= Perennial calendar =

Type of calendar applicable to any year

A perennial calendar is a calendar that applies to any year, keeping the same dates, weekdays and other features.

Perennial calendar systems differ from most widely used calendars which are annual calendars. Annual calendars include features particular to the year represented, and expire at the year's end. A perennial calendar differs also from a perpetual calendar, which is a tool or reference to compute the weekdays of dates for any given year, or for representing a wide range of annual calendars.

For example, most representations of the Gregorian calendar year include weekdays and are therefore annual calendars, because the weekdays of its dates vary from year to year. For this reason, proposals to perennialize the Gregorian calendar typically introduce one or another scheme for fixing its dates on the same weekdays every year.

== History and background ==
The term perennial calendar appeared as early as 1824, in the title of Thomas Ignatius Maria Forster's Perennial calendar and companion to the almanack.

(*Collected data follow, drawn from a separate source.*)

(* ===== verification/Files.v ===== *)
(** * File contents

    [bmap], [readi] and [writei] of fs.c refine operations on a file as a
    function from offsets to bytes.  The blocks of a file are its direct
    blocks and those its indirect block names; a block number 0 is a hole and
    reads as zeros. *)

From Stdlib Require Import ZArith Lia.
From S2P Require Import Prelude Riscv KString Thread Proc Sleeplock Kalloc Kern Blocks Virtio VirtioSpec.
From S2P Require Import Lru Bio BioSpec BioOps Log LogSpec Crash Txn ProcMem Fs Balloc.

Ltac fsz := change MAXFILE with 268 in *; change NINDIRECT with 256 in *; change NDIRECT with 12 in *; szs.

(** The rest of the kernel's state is the same, the inode table aside. *)
Definition same_os (k k' : kern) : Prop := same_fs (k <| itable := itable k' |>) k'.
#[export] Instance same_os_preorder : PreOrder same_os.
Proof. split; [by split|]. intros k1 k2 k3 [] []. unfold same_os. split; cbn in *; congruence. Qed.

Lemma same_fs_os k k' : same_fs k k' -> same_os k k'.
Proof. intros []. by split. Qed.

Lemma same_os_itable k f : same_os k (k <| itable ::= f |>).
Proof. by split. Qed.
Lemma same_os_sb k k' : same_os k k' -> sb k' = sb k.
Proof. by intros []. Qed.
Lemma same_os_km k k' : same_os k k' -> km k' = km k.
Proof. by intros []. Qed.

Lemma txn_itable p s o H bl V D t k f : txn p s o H bl V D t k -> txn p s o H bl V D t (k <| itable ::= f |>).
Proof.
  intros []. split; try done. destruct tx_cache as [order HB]. exists order. eapply bcache_core; try done. apply (bc_ring HB).
Qed.

(** ** The blocks of a file *)

Definition fblk (V : gmap Z (list Z)) (x : inode) (bn : Z) : Z :=
  if bn <? NDIRECT then addr_of x bn
  else if addr_of x NDIRECT =? 0 then 0
  else rd_u32 (default [] (V !! addr_of x NDIRECT)) (4 * (bn - NDIRECT)).

Definition fdata (V : gmap Z (list Z)) (x : inode) (bn : Z) : list Z :=
  if fblk V x bn =? 0 then zeros else default [] (V !! fblk V x bn).

Definition data_block (ds : Z) (S : superblock) (V : gmap Z (list Z)) (a : Z) : Prop :=
  ds <= a < sb_size S /\ used S V a = true.

(** The blocks of a file are data blocks in use, all different. *)
Record file_ok (ds : Z) (S : superblock) (V : gmap Z (list Z)) (x : inode) : Prop := {
  fo_dev : i_dev x = ROOTDEV;
  fo_len : length (i_addrs x) = 13%nat;
  fo_ind : addr_of x NDIRECT <> 0 -> data_block ds S V (addr_of x NDIRECT);
  fo_blk : forall bn, 0 <= bn < MAXFILE -> fblk V x bn <> 0 ->
    data_block ds S V (fblk V x bn) /\ fblk V x bn <> addr_of x NDIRECT;
  fo_inj : forall bn bn', 0 <= bn < MAXFILE -> 0 <= bn' < MAXFILE -> fblk V x bn <> 0 -> fblk V x bn = fblk V x bn' -> bn = bn'
}.
Arguments fo_dev {_ _ _ _} _.
Arguments fo_len {_ _ _ _} _.
Arguments fo_ind {_ _ _ _} _.
Arguments fo_blk {_ _ _ _} _.
Arguments fo_inj {_ _ _ _} _.

Definition with_addr (x : inode) (i a : Z) : inode := x <| i_addrs ::= <[Z.to_nat i := a]> |>.

Lemma addr_with_eq x i a : length (i_addrs x) = 13%nat -> 0 <= i <= NDIRECT -> addr_of (with_addr x i a) i = a.
Proof. intros Hl Hi. unfold addr_of, with_addr. cbn. rewrite list_lookup_insert_eq; [done|]. unfold NDIRECT in Hi. lia. Qed.
Lemma addr_with_ne x i j a : 0 <= i -> 0 <= j -> i <> j -> addr_of (with_addr x i a) j = addr_of x j.
Proof. intros Hi Hj Hne. unfold addr_of, with_addr. cbn. by rewrite list_lookup_insert_ne by lia. Qed.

In that work he compiled "the events of every day in the year, as connected with history, chronology, botany, natural history, astronomy, popular customs and antiquities, with useful rules of health, observations on the weather, explanations of the feasts and festivals of the church and other miscellaneous useful information". The data listed there for each date in the calendar apply in every year, and supplement data to be found in annual almanacs. Often printed in perennial-calendar format also are book blanks for diaries, ledgers and logs, for use in any year. Entries on the blank pages of these books are organized by calendar dates, without reference to weekdays or year numbers.

== Calendar reform ==
A goal of modern calendar reform has been to achieve universal acceptance of a perennial calendar, with dates fixed always on the same weekdays, so the same calendar table serves year after year. Advantages claimed for a perennial over an annualized calendar like the Gregorian are simplicity and regularity. Scheduling is simplified for institutions and industries with extended production cycles. School terms and breaks, for example, can fall annually on the same dates. Month-based ordinal dating ("Fourth Thursday in November", "Last Monday in May") will be obsolete. Two methods favored for perennializing the calendar are the introduction of so-called "blank days" and of a periodic "leap week".

=== Blank-day calendars ===
Blank-day calendars remove a day or two (the latter for leap years) from the weekday cycle, resulting in a year length of 364 weekdays. Since this number is evenly divisible by 7, every year can begin on the same weekday. In the twelve-month plan of The World Calendar, for example, the Gregorian year-end date of December 31 is sequestered from the cycle of the week and celebrated as "Worldsday". December 30 falls on a Saturday, Worldsday follows next, and then January 1 begins every new year on a Sunday. The extra day in leap year is treated similarly. Blank-day calendars with thirteen months have also been developed. Among them are: The Georgian calendar, by Hirossa Ap-Iccim (=Rev. Hugh Jones) (1745); The Positivist calendar, by Auguste Comte (1849); and the International Fixed Calendar, by Moses B. Cotsworth (1902), and championed by George Eastman. Blank-day reform proposals face a religious objection, however. Sabbatarians, who are obliged to regard every seventh day as a day of rest and worship, must observe their holy day on a different weekday each year.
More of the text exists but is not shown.